Eucalyptus bensonii, commonly known as Benson's stringybark, is a small tree or mallee that is endemic to New South Wales. It has rough grey or brown stringy bark on the trunk and larger branches, smooth bark on the thinnest branches, broadly lance-shaped to egg-shaped adult leaves, flower buds arranged in groups of seven, nine or eleven, white flowers and cup-shaped or hemispherical fruit in clusters.

==Description==
Eucalyptus bensonii is a mallee or a small tree that typically grows to a height of 8 m and forms a lignotuber. It has rough, grey or brown stringy bark on part or all of the trunak and larger branches, smooth grey bark above.
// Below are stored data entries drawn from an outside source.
(** The frame: validity of another pointer survives. *)
Lemma spec_frame {A} P (m : M PW FSError A) Q p :
  spec root P m Q →
  spec root (λ w, P w ∧ valid p w) m (λ a w, Q a w ∧ valid p w).
Proof.
  intros Hm w Hwf [HP Hv]. destruct (Hm w Hwf HP) as (w' & [a|e] & -> & ? & He & ?).
  - exists w', (Ok a). split_and!; try done. by eapply valid_ext.
  - exists w', (Err e). done.
Qed.

Lemma spec_weaken {A} (P P' : PW → Prop) (m : M PW FSError A) (Q Q' : A → PW → Prop) :
  (∀ w, P' w → P w) → (∀ a w, Q a w → Q' a w) → spec root P m Q → spec root P' m Q'.
Proof.
  intros HP HQ Hm w Hwf HP'. destruct (Hm w Hwf (HP _ HP')) as (w' & [a|e] & -> & ? & ? & ?);
    eauto 10.
Qed.

Lemma spec_ret {A} P (a : A) (Q : A → PW → Prop) :
  (∀ w, P w → Q a w) → spec root P (mok a) Q.
Proof. intros HQ w Hwf HP. exists w, (Ok a). split_and!; [done|done|reflexivity|auto]. Qed.

Lemma spec_err {A} P e (Q : A → PW → Prop) : spec root P (merr e) Q.
Proof. intros w Hwf HP. exists w, (Err e). split_and!; [done|done|reflexivity|done]. Qed.

(** Reading a node. *)
Lemma spec_node_of p :
  spec root (valid p) (node_of p) (λ n w, nodes w !! p = Some n).
Proof.
  intros w Hwf [n Hn]. exists w, (Ok n). unfold node_of. rewrite Hn.
  split_and!; [done|done|reflexivity|done].
Qed.

(** ** The three ways the tree changes *)

(** A fresh node that holds nothing. *)
Lemma alloc_wf w n :
  proc_wf root w → (∀ d, n = PDir d → d = []) →
  proc_wf root (mkPWorld (<[pnext w := n]> (nodes w)) (Pos.succ (pnext w))
                  (devices w) (clock w) (dev_state w)).
Proof.
  intros [Hr Hx Hk Hc Hp] Hn.
  assert (Hfresh : nodes w !! pnext w = None).
  { destruct (nodes w !! pnext w) eqn:E; [|done].
    specialize (Hx (pnext w) ltac:(eauto)). lia. }
  assert (Hin : ∀ p d, <[pnext w := n]> (nodes w) !! p = Some (PDir d) →
                  d = [] ∨ nodes w !! p = Some (PDir d)).
  { intros p d. rewrite lookup_insert_Some. intros [[<- E]|[_ E]]; eauto. }
  split; cbn [nodes pnext].
  - destruct Hr as [d Hd]. exists d. rewrite lookup_insert_ne; [done|]. intros E. congruence.
  - intros p. rewrite lookup_insert_is_Some. intros [<-|[_ Hs]]; [lia|].
    specialize (Hx _ Hs). lia.
  - intros p d [->|Hd]%Hin; [constructor|eauto].
  - intros p d k c [->|Hd]%Hin Hkc; [by apply elem_of_nil in Hkc|].
    destruct (Hc _ _ _ _ Hd Hkc) as [? ?]. split; [done|].
    rewrite lookup_insert_is_Some. destruct (decide (pnext w = c)); auto.
  - intros p d k p' d' k' c [->|Hd]%Hin [->|Hd']%Hin H1 H2;
      try (by apply elem_of_nil in H1); try (by apply elem_of_nil in H2). eauto.
Qed.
Leaves on young plants and on coppice regrowth are broadly egg-shaped, 40-70 mm long, 30-40 mm wide on a petiole 5-7 mm long. The adult leaves are arranged alternately, broadly lance-shaped or curved, 60-120 mm long, 19-37 mm wide with a petiole 10-20 mm long, and the same glossy green on both sides. The flowers are borne in groups of seven or nine, rarely eleven, in leaf axils on an angled or flattened peduncle 4-12 mm long, the individual flowers lacking a pedicel. Mature buds are oblong, 5-10 mm long and 3-4 mm wide with a conical to rounded operculum. Flowering occurs from November to January and the flowers are white. The fruit that follows are woody, hemispherical to shortened spheres 5 to 7 mm long and 8 to 12 mm wide in clusters.

==Taxonomy and naming==
Eucalyptus bensonii was first formally described in 1990 by Lawrie Johnson and Ken Hill near Mount Boonbourwa which is near Kandos. The description was published in the journal Telopea. The specific epithet (bensonii) honours Douglas Howard Benson, an ecologist with the National Herbarium of New South Wales.

==Distribution and habitat==
Benson's stringybark is only known from isolated occurrences in the Wollemi National Park between Rylstone and Glen Davis where it grows in heath on highland plateau areas.